People Matter: Government is About the Responsible Use of Power

People Matter: 
Government is About the Responsible Use of Power
A Statement by the Reverend J. Herbert Nelson, II

The shut down of the federal government has gone on long enough.  Too many lives are impacted by this selfish internal battle for power. The United States government has an important role in alleviating hunger and poverty, ensuring food safety and public health, investing in clinical trials and research, monitoring pollution and the safety of the environment, engaging in diplomacy and relief and development operations overseas, and employing the nation’s largest workforceIt is time to put the federal government back to work to ensure health, wholeness, and fulfilling livelihoods, not only for federal workers, but for all of us.

The government shutdown is causing real pain in the lives of people – already Head Start programs are shutting down, women and children are losing or are about to lose WIC nutrition benefits, VA reimbursements are being delayed, families who have been saving for years for their vacation to a national park or historic landmarks like Washington, DC, or the Statue of Liberty are suffering disappointment and lost savings, and 800,000 federal workers are stuck at home with an unexpected furlough.  I am appalled to witness young people on field trips to the nation’s capital who are unable to learn from the history of our nation’s past, because our monuments and historic sites are closed. The money raised to travel and expectations of witnessing our government at work are now diminished for these future leaders.  The many and varied missions of the government that are shuttered, many of which we are not even aware are federally funded, are important for our lives together as a community. 

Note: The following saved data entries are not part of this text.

(** The second component: whether an error was logged. *)
Definition socks_from_ipport (ip : bytes) (port : Z) (addr : sockaddr_in) : sockaddr_in * bool :=
  let addr1 := mkAddr AF_INET (host_2_network16 port) (s_addr addr) in
  match inet_pton (c_str ip) with
  | Some a => (mkAddr (sin_family addr1) (sin_port addr1) a, false)
  | None => (addr1, true)
  end.

(** ** [InetAddress] *)
Definition INADDR_ANY : Z := 0.
Definition INADDR_LOOPBACK : Z := 2130706433.

Definition InetAddress_port (port : Z) (loopbackOnly : bool) : sockaddr_in :=
  mkAddr AF_INET (host_2_network16 port)
    (host_2_network32 (if loopbackOnly then INADDR_LOOPBACK else INADDR_ANY)).
Definition InetAddress_ip (ip : bytes) (port : Z) : sockaddr_in :=
  (socks_from_ipport ip port zero_addr).1.

Definition inet_2_ipport (buf : bytes) (addr : sockaddr_in) : outcome bytes :=
  b ← socks_2_ipport buf 32 addr; c_array b.
Definition inet_2_ip (buf : bytes) (addr : sockaddr_in) : outcome bytes :=
  c_array (socks_2_ip buf 32 addr).
Definition inet_2_port (addr : sockaddr_in) : Z := network_2_host16 (sin_port addr).
Definition inet_ip_netendian (addr : sockaddr_in) : Z := s_addr addr.
Definition inet_port_netendian (addr : sockaddr_in) : Z := sin_port addr.

(** [ret] and the first address of [he] are the answers of [gethostbyname_r]. *)
Definition inet_resolve (ret : Z) (he : option Z) (out : sockaddr_in) : bool * sockaddr_in :=
  match he with
  | Some a => if ret =? 0 then (true, mkAddr (sin_family out) (sin_port out) a) else (false, out)
  | None => (false, out)
  end.

Definition valid (a : sockaddr_in) : Prop := 0 ≤ sin_port a < 2 ^ 16 ∧ 0 ≤ s_addr a < 2 ^ 32.

(** ** Dotted decimal *)
Section dotted.

Lemma octet_range b : 0 ≤ Z_of_byte b < 256.
Proof. apply Z_of_byte_range. Qed.

Definition octet_reads_back (z : Z) : bool := bool_decide (octet (dec_pos z) = Some (byte_of_Z z)).

Lemma octet_text_octet b : octet (octet_text b) = Some b.
Proof.
  pose proof (forall_range octet_reads_back 256
    ltac:(vm_compute; reflexivity) (Z_of_byte b) (octet_range b)) as H.
  apply bool_decide_eq_true in H. by rewrite byte_of_Z_of_byte in H.
Qed.

Lemma octet_text_length b : (1 ≤ length (octet_text b) ≤ 3)%nat.
Proof.
  pose proof (forall_range (λ z, (1 <=? length (dec_pos z))%nat && (length (dec_pos z) <=? 3)%nat) 256
    ltac:(vm_compute; reflexivity) (Z_of_byte b) (octet_range b)) as H. cbv beta in H.
  apply andb_true_iff in H as [H1%Nat.leb_le H2%Nat.leb_le]. by split.
Qed.

Lemma digits_free (c : byte) p : Forall (λ c, is_digit c = true) p → is_digit c = false → c ∉ p.
Proof. intros H Hc Hin. rewrite Forall_forall in H. specialize (H c Hin). congruence. Qed.

Lemma octet_text_digits b : Forall (λ c, is_digit c = true) (octet_text b).
Proof. apply dec_pos_digits, octet_range. Qed.

Lemma digit_cases c : is_digit c = true → ∃ d, 0 ≤ d < 10 ∧ c = digit_byte d.
Proof.
  unfold is_digit. intros H. exists (Z_of_byte c - 48). split; [lia|].
  unfold digit_byte. replace (48 + (Z_of_byte c - 48)) with (Z_of_byte c) by lia.
  by rewrite byte_of_Z_of_byte.
Qed.
Definition total_read (reads : list (Z * Z * bytes)) : Z := foldr (λ rd k, rd.1.1 + k) 0 reads.

Lemma total_read_nonneg reads : Forall (λ rd, 0 < rd.1.1) reads → 0 ≤ total_read reads.
Proof.
  induction 1 as [|rd reads Hrd _ IH]; [done|]. cbn [total_read foldr]. fold (total_read reads). lia.
Qed.

(** The buffer of a new connection behind reads of [k] bytes. *)
Definition unread (k : Z) : ByteBuffer := set_write (8 + k) (ByteBuffer_ctor initial_size).

Lemma unread_wf k : 0 ≤ k ≤ 1024 → wf (unread k) ∧ content (unread k) = replicate (Z.to_nat k) x00.
Proof.
  intros Hk. split.
  - split; cbn [read_idx_ write_idx_ buffer_ unread set_write ByteBuffer_ctor]; rewrite ?Zlen_replicate;
      unfold cheap_prepend, initial_size, max_size; lia.
  - unfold content, slice. cbn [read_idx_ write_idx_ buffer_ unread set_write ByteBuffer_ctor].
    replace (8 + k - cheap_prepend) with k by (unfold cheap_prepend; lia).
    rewrite drop_replicate, take_replicate. f_equal. unfold cheap_prepend, initial_size. lia.
Qed.

Lemma receive_unread junk nw err n e extrabuf k c m :
  input_buffer_ c = unread k → 0 ≤ k → 0 < n → k + n ≤ 1024 →
  receive junk nw err (n, e, extrabuf) (c, m) = Ok (user CallMessage (set_input (unread (k + n)) c), m).
Proof.
  intros Hb Hk Hn Hle. unfold receive, _handle_read. cbn [fst snd]. rewrite Hb.
  destruct (unread_wf k ltac:(lia)) as [Hwf _]. destruct (unread_wf (k + n) ltac:(lia)) as [Hwf' Hc'].
  assert (Hrd : bb_read_fd n e extrabuf (unread k) = Ok (n, None, unread (k + n))).
  { unfold bb_read_fd. rewrite writeable_wf by done. destruct (Z.leb_spec n 0); [lia|].
    cbn [buffer_ write_idx_ unread set_write ByteBuffer_ctor]. rewrite Zlen_replicate.
    destruct (Z.leb_spec n (Z.of_nat (Z.to_nat (cheap_prepend + initial_size)) - (8 + k)));
      [|unfold cheap_prepend, initial_size in *; lia].
    rewrite u64_small by lia. unfold unread, set_write. by rewrite <- Z.add_assoc. }
  rewrite Hrd. cbn [mbind outcome_bind]. destruct (Z.ltb_spec 0 n); [|lia]. cbn [mbind outcome_bind].
  apply on_read_incomplete; [done|]. cbn [input_buffer_ user set_input]. rewrite Hc'. intros pre E.
  assert (Hin : x0d ∈ replicate (Z.to_nat (k + n)) x00) by (rewrite E; unfold CRLF; set_solver).
  apply elem_of_replicate in Hin as [? _]. done.
Qed.
Lemma registrations_interleaved_witness :
  (workers Race.serial !! 1%nat = Some (Race.ann, WAnswer already) ∧ NoDup (names (mgr Race.serial))) ∧
  workers Race.after !! 0%nat = Some (Race.ann, WAnswer ok_answer) ∧
  ∃ new, all_cached_users_ (mgr Race.after) = all_cached_users_ Race.start ++ new ∧
    username <$> new ≡ₚ granted (workers Race.after).
Proof.
  split.
  { split; [vm_compute; reflexivity|].
    apply (registrations_interleaved Race.start Race.serial).
    - exact Race.start_ok.
    - vm_compute. reflexivity.
    - apply (runs_any one_inside). exact Race.serial_one_inside.
    - exact Race.serial_one_inside. }
  split; [vm_compute; reflexivity|].
  destruct (registrations_interleaved Race.start Race.after) as [(new & E & Hg & _) _].
  - exact Race.start_ok.
  - vm_compute. reflexivity.
  - exact Race.after_runs.
  - exists new. split; [exact E | exact Hg].
Defined.

(** C34. Two registrations at once. There is an interleaving of two requests for the same free
    name, with a database that executes every statement, in which both are answered with
    success: the name is cached twice, because the lookup and the insertion are two critical
    sections; and both cached users have the same id, because [addUser] reads its counter
    again after the statement, so the cached id of the first is not the one in its row. *)
Theorem registrations_race :
  ∃ s, runs (λ _, True) Race.start s ∧
    workers s !! 0%nat = Some (Race.ann, WAnswer ok_answer) ∧
    workers s !! 1%nat = Some (Race.ann, WAnswer ok_answer) ∧
    ids (mgr s) = [1; 2; 4; 4] ∧ drop 2 (names (mgr s)) = [lit "ann"; lit "ann"] ∧
    Demo.log (db (mgr s)) = c_str <$> [insert_user_sql 3 Race.ann; insert_user_sql 4 Race.ann].
Proof.
  exists Race.after. split.
  - exact Race.after_runs.
  - repeat split; vm_compute; reflexivity.
Qed.
(** The loop of [write2file]: [rets] are the results of [fwrite], which writes the first
    [ret] bytes. [None]: the loop has not ended with these calls. *)
Fixpoint write_loop (rets : list Z) (tmp written : bytes) : option (bool * bytes) :=
  match rets with
  | [] => None
  | ret :: rets' =>
      if ret <? 0 then Some (false, written)
      else
        let written' := written ++ take (Z.to_nat ret) tmp in
        let tmp' := if ret <=? Zlen tmp then drop (Z.to_nat ret) tmp else tmp in
        if bool_decide (tmp' = []) then Some (true, written') else write_loop rets' tmp' written'
  end.

Definition append_file (name data : bytes) (d : gmap bytes bytes) : gmap bytes bytes :=
  <[name := default [] (d !! name) ++ data]> d.

Definition write2file (rets : list Z) (data : bytes) (l : WhispLog) : option (bool * WhispLog) :=
  match log_file_ l with
  | None => None
  | Some name =>
      '(ok, written) ← write_loop rets data [];
      Some (ok, mkLog (log_file_ l) (log_name_ l) (log_id_ l) (truncate_flag_ l) (cur_level_ l)
                  (roll_size_ l) (writen_size_ l) (write_wating_lists_ l) (exit_flag_ l) (writer l)
                  (append_file name written (disk l)) (console l) (segments l) (accepted l))
  end.

(** ** Logging *)
Definition enqueue (line : bytes) (l : WhispLog) : WhispLog :=
  mkLog (log_file_ l) (log_name_ l) (log_id_ l) (truncate_flag_ l) (cur_level_ l) (roll_size_ l)
    (writen_size_ l) (write_wating_lists_ l ++ [line]) (exit_flag_ l) (writer l) (disk l)
    (console l) (segments l) (accepted l ++ [line]).

Definition print_line (line : bytes) (l : WhispLog) : WhispLog :=
  mkLog (log_file_ l) (log_name_ l) (log_id_ l) (truncate_flag_ l) (cur_level_ l) (roll_size_ l)
    (writen_size_ l) (write_wating_lists_ l) (exit_flag_ l) (writer l) (disk l)
    (console l ++ [line]) (segments l) (accepted l).

(** What both overloads do with their line. A FATAL line is written at once. *)
Definition output_line (levelv : LOG_LEVEL) (line timef : bytes) (opened : bool) (rets : list Z)
    (l : WhispLog) : option (bool * WhispLog) :=
  if negb (bool_decide (levelv = LOG_LEVEL_FATAL)) then Some (true, enqueue line l)
  else
    let l1 := print_line line l in
    if bool_decide (log_name_ l = []) then Some (true, l1)
    else
      let '(ok, l2) := if bool_decide (log_file_ l1 = None)
                       then create_file opened (new_file_name timef l1) l1 else (true, l1) in
      if negb ok then Some (false, l2)
      else '(_, l3) ← write2file rets line l2; Some (true, l3).

Definition below_level (levelv : LOG_LEVEL) (l : WhispLog) : bool :=
  (level_num levelv <? level_num (cur_level_ l)) && negb (bool_decide (levelv = LOG_LEVEL_CRITICAL)).

(** [msg] is what [vsnprintf] produces, [None] when it fails. *)
Definition log_output (levelv : LOG_LEVEL) (prefix : bytes) (msg : option bytes) (timef : bytes)
    (opened : bool) (rets : list Z) (l : WhispLog) : option (bool * WhispLog) :=
  if below_level levelv l then Some (false, l)
  else match msg with
       | None => Some (false, l)
       | Some text => output_line levelv (make_line prefix text l) timef opened rets l
       end.

Definition log_output_at (levelv : LOG_LEVEL) (prefix file_name : bytes) (line_num : Z)
    (msg : option bytes) (timef : bytes) (opened : bool) (rets : list Z) (l : WhispLog)
    : option (bool * WhispLog) :=
  if below_level levelv l then Some (false, l)
  else match msg with
       | None => Some (false, l)
       | Some text =>
           output_line levelv (make_line_at prefix file_name line_num text l) timef opened rets l
       end.

(** ** Hexadecimal dumps: [log_output_binary], [form_log] *)
Definition hex_digit (n : Z) : byte := nth (Z.to_nat n) (lit "0123456789abcdef") x00.
Definition hex2 (b : byte) : bytes :=
  [hex_digit (Z.land (Z.shiftr (Z_of_byte b) 4) 15); hex_digit (Z.land (Z_of_byte b) 15)].
Definition ull2str (n : Z) : bytes := pad_zero 6 (u32 n).
Definition PRINT_SIZE : nat := 512.

(** [form_log]: [out] is what has been written to [buf] (whose rest is zero, so [strcat]
    appends behind it), [lsize] the number of bytes printed. [index] counts the rows. *)
Fixpoint form_log_loop (data : bytes) (lsize : nat) (head_len : nat) (buf_size index : Z) (out : bytes)
    : Z * bytes :=
  match data with
  | [] => (index, out)
  | b :: data' =>
      if Zlen out + 10 <? buf_size then
        let row := bool_decide (lsize mod 32 = 0)%nat in
        let head := ull2str index ++ [x20] in
        let out1 := if row then out ++ (if bool_decide (head_len = 0%nat) then [] else [x0a]) ++ head
                    else out in
        let head_len1 := if row then length head else head_len in
        let index1 := if row then index + 1 else index in
        let out2 := if bool_decide (lsize mod 16 = 0)%nat && negb (bool_decide (head_len1 = 0%nat))
                    then out1 ++ [x20] else out1 in
        form_log_loop data' (S lsize) head_len1 buf_size index1 (out2 ++ hex2 b)
      else (index, out)
  end.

It is a distortion of our democracy and the foundations of our political process when a small faction of one political party can take the nation hostage in order to accomplish their policy ends. We are witnessing a selfishness of governance that was not intended by the founders of our nation. The genius of our political system is that it is built on the principles of compromise, partnership, and commitment to serving the common good.  Members of Congress must end this crisis by enacting a clean spending bill – not a piecemeal approach that will leave many programs shuttered –  and unencumbered by partisan policy priorities. Likewise, the debt ceiling should be raised as has been done by Congress during other Presidential administrations, both Democrat and Republican, on numerous occasions before now.  Congress has an obligation to continue making payments on the spending they previously authorized. There is no good reason that Congress should bring us the brink of financial ruin. 

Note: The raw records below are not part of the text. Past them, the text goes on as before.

(* ===== verification/Posix.v ===== *)
(** * System calls

    The operating system is a parameter: its answer to a call is an arbitrary function of
    everything the process has done before ([os]). Code that makes calls is a computation in
    the monad [io], which extends the history. The descriptor table is computed from the
    history; what is assumed of the system where a property needs it is [FreshFds]: a new
    descriptor was not open. *)
From S2P Require Import Prelude InetAddress Logger.

Inductive syscall :=
| Socket (type : Z)
| Fcntl (fd cmd arg : Z)
| SetSockOpt (fd level name val : Z)
| GetSockOpt (fd level name : Z)
| Bind (fd : Z) (addr : sockaddr_in)
| Listen (fd backlog : Z)
| Accept (fd : Z)
| Accept4 (fd flags : Z)
| Connect (fd : Z) (addr : sockaddr_in)
| GetSockName (fd : Z)
| GetPeerName (fd : Z)
| Read (fd count : Z)
| Readv (fd : Z) (iov : list Z)
| Write (fd : Z) (buf : bytes)
| Shutdown (fd how : Z)
| Close (fd : Z)
| Open (path : bytes) (flags : Z)
| Dup2 (oldfd newfd : Z)
| EpollCreate1 (flags : Z)
| Eventfd (flags : Z)
| EpollAdd (epfd fd events : Z)
| EpollWait (epfd maxevents : Z)
| Fork
| Setsid
| Signal (signo : Z) (handler : bytes)
| Opendir (path : bytes)
| Mkdir (path : bytes) (mode : Z)
| Closedir (dp : Z).

(** The result, [errno], and what the call stores through its pointers. *)
Record answer := mkAns {
  ret : Z; err : Z; addr_out : sockaddr_in; int_out : Z; data_out : bytes; ready : list Z;
}.
Definition answers (r : Z) : answer := mkAns r 0 zero_addr 0 [] [].

Inductive event := ECall (c : syscall) (a : answer) | ELog (l : LOG_LEVEL).

Definition io (A : Type) : Type := list event → A * list event.
#[export] Instance io_ret : MRet io := λ A a tr, (a, tr).
#[export] Instance io_bind : MBind io := λ A B k m tr, let '(a, tr1) := m tr in k a tr1.

Definition call (os : list event → syscall → answer) (c : syscall) : io answer :=
  λ tr, (os tr c, tr ++ [ECall c (os tr c)]).
Definition log (l : LOG_LEVEL) : io unit := λ tr, ((), tr ++ [ELog l]).

(** A loop over a fixed sequence. *)
Fixpoint each {A} (body : A → io unit) (l : list A) : io unit :=
  match l with [] => mret () | x :: l' => _ ← body x; each body l' end.

Lemma io_bind_eq {A B} (m : io A) (k : A → io B) tr : (m ≫= k) tr = k (m tr).1 (m tr).2.
Proof. unfold mbind, io_bind. by destruct (m tr). Qed.

(** [m], started after [tr], returns [x] and does [d]. *)
Definition does {A} (m : io A) (tr : list event) (x : A) (d : list event) : Prop := m tr = (x, tr ++ d).

Lemma does_ret {A} (x : A) tr : does (mret x) tr x [].
Proof. unfold does. by rewrite app_nil_r. Qed.

Lemma does_bind {A B} (m : io A) (k : A → io B) tr x y d1 d2 :
  does m tr x d1 → does (k x) (tr ++ d1) y d2 → does (m ≫= k) tr y (d1 ++ d2).
Proof. unfold does. rewrite io_bind_eq. intros -> E. simpl. by rewrite E, app_assoc. Qed.

Lemma does_call os c tr a : os tr c = a → does (call os c) tr a [ECall c a].
Proof. by intros <-. Qed.

Lemma does_log l tr : does (log l) tr () [ELog l].
Proof. done. Qed.

Lemma does_log_if (b : bool) l tr :
  does (if b then log l else mret ()) tr () (if b then [ELog l] else []).
Proof. destruct b; [apply does_log | apply does_ret]. Qed.

Lemma does_eq {A} (m : io A) tr x d d' : does m tr x d → d = d' → does m tr x d'.
Proof. by intros ? <-. Qed.

(** Runs a computation without loops, call by call; what is left are the answers' equations. *)
Ltac run_io :=
  repeat lazymatch goal with
  | |- does (_ ≫= _) _ _ _ => eapply does_bind
  | |- does (mret _) _ _ _ => eapply does_ret
  | |- does (call _ _) _ _ _ => eapply does_call
  | |- does (log _) _ _ _ => eapply does_log
  | |- does (if _ then log _ else mret _) _ _ _ => eapply does_log_if
  end.

(** The calls of a history, without the log. *)
Definition calls_of (tr : list event) : list syscall :=
  omap (λ e, match e with ECall c _ => Some c | ELog _ => None end) tr.

Lemma calls_of_app tr1 tr2 : calls_of (tr1 ++ tr2) = calls_of tr1 ++ calls_of tr2.
Proof. apply omap_app. Qed.

(** ** The descriptor table *)
Inductive file := FSocket | FPath (path : bytes) | FEpoll | FEvent.

Definition creates (c : syscall) : option file :=
  match c with
  | Socket _ | Accept _ | Accept4 _ _ => Some FSocket
  | Open p _ => Some (FPath p)
  | EpollCreate1 _ => Some FEpoll
  | Eventfd _ => Some FEvent
  | _ => None
  end.

Definition fd_step (t : gmap Z file) (e : event) : gmap Z file :=
  match e with
  | ELog _ => t
  | ECall (Close fd) _ => delete fd t
  | ECall (Dup2 o n) a =>
      if 0 <=? ret a then match t !! o with Some f => <[n := f]> t | None => t end else t
  | ECall c a =>
      match creates c with Some f => if 0 <=? ret a then <[ret a := f]> t else t | None => t end
  end.
Definition table (t : gmap Z file) (tr : list event) : gmap Z file := foldl fd_step t tr.

(** Closing a descriptor that is not open: in a process with threads it may be another's. *)
Definition wrong_close (t : gmap Z file) (e : event) : bool :=
  match e with ECall (Close fd) _ => bool_decide (t !! fd = None) | _ => false end.
Fixpoint closes_wrongly (t : gmap Z file) (tr : list event) : bool :=
  match tr with [] => false | e :: tr' => wrong_close t e || closes_wrongly (fd_step t e) tr' end.

Class FreshFds (os : list event → syscall → answer) (t0 : gmap Z file) :=
  fresh_fd tr c f : creates c = Some f → 0 ≤ ret (os tr c) → table t0 tr !! ret (os tr c) = None.

Lemma table_app t tr1 tr2 : table t (tr1 ++ tr2) = table (table t tr1) tr2.
Proof. apply foldl_app. Qed.

Lemma closes_wrongly_app t tr1 tr2 :
  closes_wrongly t (tr1 ++ tr2) = closes_wrongly t tr1 || closes_wrongly (table t tr1) tr2.
Proof.
  revert t. induction tr1 as [|e tr1 IH]; intros t; [done|]. cbn [app closes_wrongly].
  by rewrite IH, orb_assoc.
Qed.

(** ** A system for examples: descriptors above all open ones, everything else succeeds *)
Definition above (t : gmap Z file) : Z := map_fold (λ k _ m, Z.max (k + 1) m) 3 t.

Lemma above_fresh t k : above t ≤ k → t !! k = None.
Proof.
  unfold above. revert k.
  apply (map_fold_weak_ind (λ r (t : gmap Z file), ∀ k, r ≤ k → t !! k = None)); [done|].
  intros i f t' r Hi IH k Hk. rewrite lookup_insert_ne by lia. apply IH. lia.
Qed.

Lemma above_nonneg t : 0 ≤ above t.
Proof. unfold above. apply (map_fold_weak_ind (λ r _, 0 ≤ r)); [lia|]. intros. lia. Qed.

Definition example_os (t0 : gmap Z file) (tr : list event) (c : syscall) : answer :=
  match creates c with
  | Some _ => answers (above (table t0 tr))
  | None => answers 0
  end.

#[export] Instance example_os_fresh t0 : FreshFds (example_os t0) t0.
Proof. intros tr c f Hc _. unfold example_os. rewrite Hc. simpl. by apply above_fresh. Qed.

When I came to Washington in May, 2010, the Affordable Care Act (ACA), also know as Obamacare, had ready received congressional approval two months before. Why are we still debating this landmark legislation? The ACA is already providing coverage to about three million young adults who can now stay on their parents’ health insurance until age 26; ensuring improved equity in health coverage by prohibiting discrimination based on pre-existing conditions and gender; and making preventative care an affordable cornerstone of our health system, rather than an expensive afterthought.  And as of this week, the new marketplaces where people can go to purchase affordable, high-quality health coverage are open and millions of people are already taking advantage of this new opportunity. Defunding or delaying Obamacare will only deny this important coverage to millions of people who want and need it.  Not to mention that re-litigating a policy decision is completely inappropriate in the context of a short-term spending bill.

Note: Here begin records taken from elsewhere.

(** A loop gives back its wakeup descriptor and not its epoll instance, which stays open until
    the process ends. And its thread forgets its loop also when the loop that is destroyed is
    not the one the thread remembers: a second loop in the thread is only reported, and its
    destructor clears the first. *)
Theorem loop_descriptors (os : list event → syscall → answer) (t0 : gmap Z file) `{!FreshFds os t0}
    (self : Z) (l : option Z) (tr : list event) :
  ∃ w p d, does (EventLoop_setup os self l) tr (w, p, Some (default self l)) d ∧
    (existsb fatal d = false → l = None) ∧
    (0 ≤ w → 0 ≤ p → ∃ d', does (EventLoop_dtor os w) (tr ++ d) None d' ∧
       closes_wrongly (table t0 (tr ++ d)) d' = false ∧
       table t0 tr !! p = None ∧ table t0 (tr ++ d ++ d') = <[p := FEpoll]> (table t0 tr)).
Proof.
  destruct (loop_setup_does os self l tr) as (a & b & Ea & Eb & Hd).
  exists (ret a), (ret b), (made_loop a b l). split; [exact Hd|]. split.
  - unfold made_loop. rewrite !existsb_app. destruct l; [|done].
    rewrite bool_decide_true by eauto. cbn. by rewrite !orb_true_r.
  - intros Hw Hp. destruct (loop_setup_table os t0 tr a b l Ea Eb Hw Hp) as (N1 & N2 & Hne & Ht).
    destruct (loop_dtor_does os (ret a) (tr ++ made_loop a b l)) as [c Hc].
    eexists. split; [exact Hc|]. split; [|split; [exact N2|]].
    + rewrite Ht. destruct (ret c <? 0); cbn; by rewrite lookup_insert_ne, lookup_insert_eq by done.
    + rewrite app_assoc, table_app, Ht.
      destruct (ret c <? 0); cbn; by rewrite delete_insert_ne, (delete_insert_id (table t0 tr)) by done.
Qed.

Members of Congress must give up this misguided foray into political brinksmanship.  They must open the government immediately so that people will receive the services and benefits on which they rely. It is time for federal workers to go back to their jobs, so that the services needed in this nation can continue. We need a government that functions based on a commitment to shared responsibility and the common good. Those who have contempt for government have no business serving as a Member of Congress.  It is contrary to the oath of office.  Join me in calling on Congress to end this shutdown and engage in more reasonable debate in which people’s wellbeing is at the center of our concern.